Re: [PATCH/RFC] Simplified Readahead

public inbox for linux-kernel@vger.kernel.org
 help / color / mirror / Atom feed

From: Steven Pratt <slpratt@austin.ibm.com>
To: Andrew Morton <akpm@osdl.org>
Cc: linux-kernel@vger.kernel.org
Subject: Re: [PATCH/RFC] Simplified Readahead
Date: Fri, 24 Sep 2004 17:43:03 -0500	[thread overview]
Message-ID: <4154A2F7.1050909@austin.ibm.com> (raw)
In-Reply-To: <20040924150523.4853465b.akpm@osdl.org>

Andrew Morton wrote:

>Steven Pratt <slpratt@austin.ibm.com> wrote:
>  
>
>>>The advantage of the current page-at-a-time code is that the readahead code
>>>behaves exactly the same, whether the application is doing 256 4k reads or
>>>one 1M read.  Plus it fits the old pagefault requirement.
>>> 
>>>      
>>>
>>Yes, but it accomplishes this by possible making the 1M slower.  And I 
>>must admit that I don't know what the "old pagefault requirement" is.  
>>Is that something we still need to worry about?
>>    
>>
>
>The "old pagefault requirement": the code in there used to perform
>readaround at pagefault time as well as readahead at read() time.  Hence it
>had to work well for single-page requests.  That requirement isn't there
>any more but some of the code to support it is still there, perhaps.
>
>  
>
>>>>1. pages already in cache
>>>>   
>>>>
>>>>        
>>>>
>>>Yes, we need to handle this.  All pages in cache with lots of CPUs
>>>hammering the same file is a common case.
>>>
>>>Maybe not so significant on small x86, but on large power4 with a higher
>>>lock-versus-memcpy cost ratio, that extra locking will hurt.
>>> 
>>>      
>>>
>>Ok, we have some data from larger machines.  I will collect it all and 
>>summarize separately.
>>    
>>
>
>SDET would be interesting, as well as explicit testing of lots of processes
>reading the same fully-cached file.
>  
>
Don't have SDET but we have been working on the multiple processes 
reading same file case on a large(16way POWER4 with 128GB) machine.   We 
had to apply some fdrcu patches to get past problems in fget_light which 
were causing 80%spin on the file_lock.   We then end up with anout 45% 
spin lock on mapping->tree_lock.   This is on vanilla rc2.  I know you 
changed that to a rw lock in your tree and we nee to try that as well..  
Data is not consistant enough to make any conclusions, but I don't see a 
dramatic change by turning off readahead.  I need to do more testing on 
this to get better results.

In any case I agree that we should deal with this case.
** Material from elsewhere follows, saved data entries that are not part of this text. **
(** * Omnom: the structural delta engine of Iridium

    A shallow embedding of [lib/utils/Omnom.js] (the compiled differ used by
    [ModelHelpers.diff]) and the properties its specification states.

    The engine reads two JavaScript values and fills an accumulator with
    MongoDB update operators.  JavaScript objects are references, the
    engine compares them by reference ([==]) and, in one place, calls
    [Array.prototype.push] on an array it found inside its accumulator; the
    embedding therefore keeps an explicit object store.  Recursion over the
    store is bounded by a fuel argument.

    Numbers stored in documents are modelled by [Z] (the integer fragment of
    JavaScript numbers; [NaN], which differs from itself, is not a document
    value here).  Similarity scores, the only place where the
    engine divides, are modelled by exact rationals extended with the
    non-finite results of a division by zero; binary64 rounding is outside
    the model.

    Beside the engine the file embeds its caller [ModelHelpers.diff], the
    collection helpers [first] and [select] of [Instance], and the
    constructor and the [url] getter of [Core].  The last part, "Further
    properties", holds invariants of every run, the locality of a visit,
    a bound on the fuel that suffices, and the behaviour of the single
    strategies of [onArray]. *)

From Stdlib Require Import ZArith QArith Lqa Ascii String List Lia Bool.
From stdpp Require Import base option list gmap strings pretty.

Local Open Scope Z_scope.
Local Open Scope string_scope.
Local Open Scope list_scope.

(** ** Values and the object store *)

Abbreviation loc := positive (only parsing).

(** A JavaScript value: a primitive or a reference to an object. *)
Inductive value : Type :=
| VUndefined
| VNull
| VNumber (n : Z)
| VString (s : string)
| VBoolean (b : bool)
| VObject (l : loc).

(** The objects a document is made of: arrays, plain objects (own enumerable
    properties in enumeration order) and [MongoDB.ObjectID] instances.
    Properties inherited from [Object.prototype] are outside the model. *)
Inductive object : Type :=
| Array (elems : list value)
| Plain (fields : list (string * value))
| ObjectID (id : string).

#[global] Instance value_eq_dec : EqDecision value.
Proof. solve_decision. Defined.

#[global] Instance object_eq_dec : EqDecision object.
Proof. solve_decision. Defined.

Abbreviation store := (gmap positive object).

(** [o[key]] on a plain object: the own property or [undefined]. *)
Fixpoint getField (fields : list (string * value)) (key : string) : value :=
  match fields with
  | [] => VUndefined
  | (k, v) :: rest => if String.eqb k key then v else getField rest key
  end.

(** [Object.keys(o)] *)
Definition keys (fields : list (string * value)) : list string :=
  map fst fields.

(** [a[i]] on an array: the element or [undefined]. *)
Definition getIndex (elems : list value) (i : nat) : value :=
  nth i elems VUndefined.

(** [_.isPlainObject(v)], returning the properties when it holds. *)
Definition plainFields (h : store) (v : value) : option (list (string * value)) :=
  match v with
  | VObject l => match h !! l with Some (Plain fs) => Some fs | _ => None end
  | _ => None
  end.

(** [Array.isArray(v)], returning the elements when it holds. *)
Definition arrayElems (h : store) (v : value) : option (list value) :=
  match v with
  | VObject l => match h !! l with Some (Array es) => Some es | _ => None end
  | _ => None
  end.

(** [v instanceof MongoDB.ObjectID], returning the identifier when it holds. *)
Definition objectId (h : store) (v : value) : option string :=
  match v with
  | VObject l => match h !! l with Some (ObjectID i) => Some i | _ => None end
  | _ => None
  end.

Definition isArray (h : store) (v : value) : bool :=
  bool_decide (is_Some (arrayElems h v)).

(** ToBoolean *)
Definition truthy (v : value) : bool :=
  match v with
  | VUndefined | VNull => false
  | VNumber n => negb (Z.eqb n 0)
  | VString s => negb (String.eqb s "")
  | VBoolean b => b
  | VObject _ => true
  end.

(** [a === b] *)
Definition strictEq (a b : value) : bool := bool_decide (a = b).

(** ** Conversions of the host language

    [a == b] converts operands of different types with ToNumber and
    ToPrimitive.  Both belong to the JavaScript runtime, not to the
    repository; they are taken as an interface.  [StringToNumber s] is the
    integer denoted by [s], if any; [ToPrimitive h l] is the string an
    object converts to. *)
Class Runtime : Type := {
  StringToNumber : string -> option Z;
  ToPrimitive : store -> loc -> string
}.

Section Equality.
Context `{Runtime}.

Definition numberEqString (n : Z) (s : string) : bool :=
  match StringToNumber s with
  | Some m => Z.eqb n m
  | None => false
  end.

(** [n == y] for a number [n]. *)
Definition numberLooseEq (h : store) (n : Z) (y : value) : bool :=
  match y with
  | VNumber m => Z.eqb n m
  | VString s => numberEqString n s
  | VBoolean b => Z.eqb n (if b then 1 else 0)
  | VObject l => numberEqString n (ToPrimitive h l)
  | VUndefined | VNull => false
  end.

(** [x == y], the abstract equality comparison of ECMAScript 5, 11.9.3. *)
Definition looseEq (h : store) (x y : value) : bool :=
  match x, y with
  | VUndefined, VUndefined | VUndefined, VNull
  | VNull, VUndefined | VNull, VNull => true
  | VNumber a, _ => numberLooseEq h a y
  | _, VNumber b => numberLooseEq h b x
  | VBoolean a, _ => numberLooseEq h (if a then 1 else 0) y
  | _, VBoolean b => numberLooseEq h (if b then 1 else 0) x
  | VString a, VString b => String.eqb a b
  | VString a, VObject l => String.eqb a (ToPrimitive h l)
  | VObject l, VString b => String.eqb (ToPrimitive h l) b
  | VObject a, VObject b => bool_decide (a = b)
  | _, _ => false
  end.

End Equality.

(** Evaluate [f] on the elements in order, as [Array.prototype.every] or a
    loop that leaves at the first failure does. *)
Fixpoint everyM {A : Type} (f : A -> option bool) (l : list A) : option bool :=
  match l with
  | [] => Some true
  | x :: rest =>
    match f x with
    | Some true => everyM f rest
    | other => other
    end
  end.

(** [_.isEqual(a, b)] of lodash: identical values are equal; arrays are
    compared element by element, plain objects by their own properties
    whatever their order, ObjectIDs by their identifier.  [None]: the fuel
    ran out. *)
Fixpoint isEqual (h : store) (fuel : nat) (a b : value) : option bool :=
  if strictEq a b then Some true
  else
    match a, b with
    | VObject la, VObject lb =>
      match h !! la, h !! lb with
      | Some (Array xs), Some (Array ys) =>
        match fuel with
        | O => None
        | S fuel =>
          if Nat.eqb (length xs) (length ys)
          then everyM (fun i => isEqual h fuel (getIndex xs i) (getIndex ys i))
                      (seq 0 (length xs))
          else Some false
        end
      | Some (Plain f1), Some (Plain f2) =>
        match fuel with
        | O => None
        | S fuel =>
          if Nat.eqb (length f1) (length f2)
          then everyM (fun k => if bool_decide (k ∈ keys f2)
                                then isEqual h fuel (getField f1 k) (getField f2 k)
                                else Some false)
                      (keys f1)
          else Some false
        end
      | Some (ObjectID i), Some (ObjectID j) => Some (String.eqb i j)
      | _, _ => Some false
      end
    | _, _ => Some false
    end.

(** ** Similarity scores *)

(** The results a JavaScript division of two array lengths can have. *)
Inductive number : Type :=
| NaN
| Infinite (negative : bool)
| Finite (q : Q).

(** [a / b] for two lengths. *)
Definition divide (a b : nat) : number :=
  match b, a with
  | O, O => NaN
  | O, S _ => Infinite false
  | S _, _ => Finite (Z.of_nat a # Pos.of_nat b)
  end.

(** [x - y] *)
Definition minus (x y : number) : number :=
  match x, y with
  | NaN, _ | _, NaN => NaN
  | Infinite a, Infinite b => if Bool.eqb a b then NaN else Infinite a
  | Infinite a, Finite _ => Infinite a
  | Finite _, Infinite b => Infinite (negb b)
  | Finite p, Finite q => Finite (p - q)
  end.

(** [x < 1] *)
Definition belowOne (x : number) : bool :=
  match x with
  | NaN => false
  | Infinite negative => negative
  | Finite q => negb (Qle_bool 1 q)
  end.

(** [x === 0] *)
Definition isZero (x : number) : bool :=
  match x with
  | Finite q => Qeq_bool q 0
  | _ => false
  end.

(** ToBoolean of a number: [NaN] and zero are falsy. *)
Definition nonZero (x : number) : bool :=
  match x with
  | NaN => false
  | Infinite _ => true
  | Finite q => negb (Qeq_bool q 0)
  end.

Definition one : number := Finite 1.
Definition zero : number := Finite 0.

(** The loop counting the common keys whose values score below one. *)
Fixpoint countChanges (score : string -> option number) (commonKeys : list string)
    (requiredChanges : nat) : option nat :=
  match commonKeys with
  | [] => Some requiredChanges
  | k :: rest =>
    match score k with
    | Some s => countChanges score rest
                  (if belowOne s then S requiredChanges else requiredChanges)
    | None => None
    end
  end.

(** The keys of [f1] that [f2] has too, in the order of [f1]. *)
Definition common (f1 f2 : list (string * value)) : list string :=
  filter (fun k => k ∈ keys f2) (keys f1).

Section Similarity.
Context `{Runtime}.

(** [Omnom.prototype.almostEqual].  [None]: the fuel ran out. *)
Fixpoint almostEqual (h : store) (fuel : nat) (o1 o2 : value) : option number :=
  match plainFields h o1, plainFields h o2 with
  | Some f1, Some f2 =>
    match fuel with
    | O => None
    | S fuel =>
      let commonKeys := common f1 f2 in
      let totalKeys := (length (keys f1) + length (keys f2) - length commonKeys)%nat in
      let keysDifference := (totalKeys - length commonKeys)%nat in
      match countChanges
              (fun k => almostEqual h fuel (getField f1 k) (getField f2 k))
              commonKeys O with
      | Some requiredChanges =>
        Some (minus (minus one (divide keysDifference totalKeys))
                    (divide requiredChanges (length commonKeys)))
      | None => None
      end
    end
  | _, _ => Some (if looseEq h o1 o2 then one else zero)
  end.

End Similarity.

(** ** The accumulator *)

(** An entry of [$push]: a value of the document, or the wrapper
    [{ $each: [...] }] the builder allocates. *)
Inductive pushed : Type :=
| Single (v : value)
| Each (vs : list value).

(** [this._changes]: each operator is absent or maps paths to operands. *)
Record Changes : Type := {
  c_set : option (gmap string value);
  c_unset : option (gmap string Z);
  c_inc : option (gmap string Z);
  c_push : option (gmap string pushed);
  c_pull : option (gmap string value);
  c_pullAll : option (gmap string (list value))
}.

Definition noChanges : Changes :=
  {| c_set := None; c_unset := None; c_inc := None;
     c_push := None; c_pull := None; c_pullAll := None |}.

Definition withSet (m : option (gmap string value)) (c : Changes) : Changes :=
  {| c_set := m; c_unset := c_unset c; c_inc := c_inc c;
     c_push := c_push c; c_pull := c_pull c; c_pullAll := c_pullAll c |}.

Definition withUnset (m : option (gmap string Z)) (c : Changes) : Changes :=
  {| c_set := c_set c; c_unset := m; c_inc := c_inc c;
     c_push := c_push c; c_pull := c_pull c; c_pullAll := c_pullAll c |}.

Definition withInc (m : option (gmap string Z)) (c : Changes) : Changes :=
  {| c_set := c_set c; c_unset := c_unset c; c_inc := m;
     c_push := c_push c; c_pull := c_pull c; c_pullAll := c_pullAll c |}.

Definition withPush (m : option (gmap string pushed)) (c : Changes) : Changes :=
  {| c_set := c_set c; c_unset := c_unset c; c_inc := c_inc c;
     c_push := m; c_pull := c_pull c; c_pullAll := c_pullAll c |}.

Definition withPull (m : option (gmap string value)) (c : Changes) : Changes :=
  {| c_set := c_set c; c_unset := c_unset c; c_inc := c_inc c;
     c_push := c_push c; c_pull := m; c_pullAll := c_pullAll c |}.

Definition withPullAll (m : option (gmap string (list value))) (c : Changes) : Changes :=
  {| c_set := c_set c; c_unset := c_unset c; c_inc := c_inc c;
     c_push := c_push c; c_pull := c_pull c; c_pullAll := m |}.

(** A path is [undefined] at the root; used as a property name it reads
    ["undefined"]. *)
Definition propertyKey (path : option string) : string :=
  default "undefined" path.

(** [validArguments.join('.')] *)
Fixpoint join (parts : list string) : string :=
  match parts with
  | [] => ""
  | [part] => part
  | part :: rest => part +:+ "." +:+ join rest
  end.

(** [Omnom.prototype.resolve(changePath, key)]: the truthy arguments
    joined by a dot. *)
Definition resolve (changePath : option string) (key : string) : string :=
  join (filter (fun arg => arg ≠ "") (option_list changePath ++ [key])).

Module Omnom.

(** [Omnom.prototype.set] *)
Definition set (path : option string) (v : value) (c : Changes) : Changes :=
  withSet (Some (<[propertyKey path := v]> (default ∅ (c_set c)))) c.

(** [Omnom.prototype.unset] *)
Definition unset (path : option string) (c : Changes) : Changes :=
  withUnset (Some (<[propertyKey path := 1]> (default ∅ (c_unset c)))) c.

(** [Omnom.prototype.inc] *)
Definition inc (path : option string) (delta : Z) (c : Changes) : Changes :=
  withInc (Some (<[propertyKey path := delta]> (default ∅ (c_inc c)))) c.

(** [Omnom.prototype.pullAll] *)
Definition pullAll (path : option string) (values : list value) (c : Changes) : Changes :=
  withPullAll (Some (<[propertyKey path := values]> (default ∅ (c_pullAll c)))) c.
>>>>cache we should just immediately turn off readahead.  What is this 
>>>>trigger point?  4 I/Os in a row? 400?
>>>>   
>>>>        
>>>>
>>>Hard call.
>>> 
>>>      
>>>
>>I know, but we have to come up with something if we really want to avoid 
>>the double lookup.
>>    
>>
>
>As long as readahead gets fully disabled at some stage, we should be OK.
>  
>
I am attaching a reworked patch which now shuts off readahead if 10M 
(arbitrary value for now) of I/O comes from page cache in a row.  Any 
actual I/O will restart readahead.

>We should probably compare i_size with mapping->nrpages at open() time,
>too.  No point in enabling readahead if it's all cached.  But doing that
>would make performance testing harder, so do it later.
>  
>
Ok. Sounds good.

>  
>
>>>I do think we should skip the I/O for POSIX_FADV_WILLNEED against a
>>>congested queue.  I can't immediately think of a good reason for skipping
>>>the I/O for normal readahead.
>>> 
>>>
>>>      
>>>
>>Can you expand on the POSIX_FADV_WILLNEED.
>>    
>>
>
>It's an application-specified readahead hint.  It should ideally be
>asynchronous so the application can get some I/O underway while it's
>crunching on something else.  If the queue is contested then the
>application will accidentally block when launching the readahead, which
>kinda defeats the purpose.
>  
>
Well if the app really does this asynchronously, does it matter that we 
block?

>Yes, the application will block when it does the subsequent read() anyway,
>but applications expect to block in read().  Seems saner this way.
>
Just to be sure I have this correct, the readahead code will be invoked 
once on the POSIX_FADV_WILLNEED request, but this looks mostly like a 
regular read, and then again for the same pages on a real read?

Steve

next prev parent reply	other threads:[~2004-09-24 22:40 UTC|newest]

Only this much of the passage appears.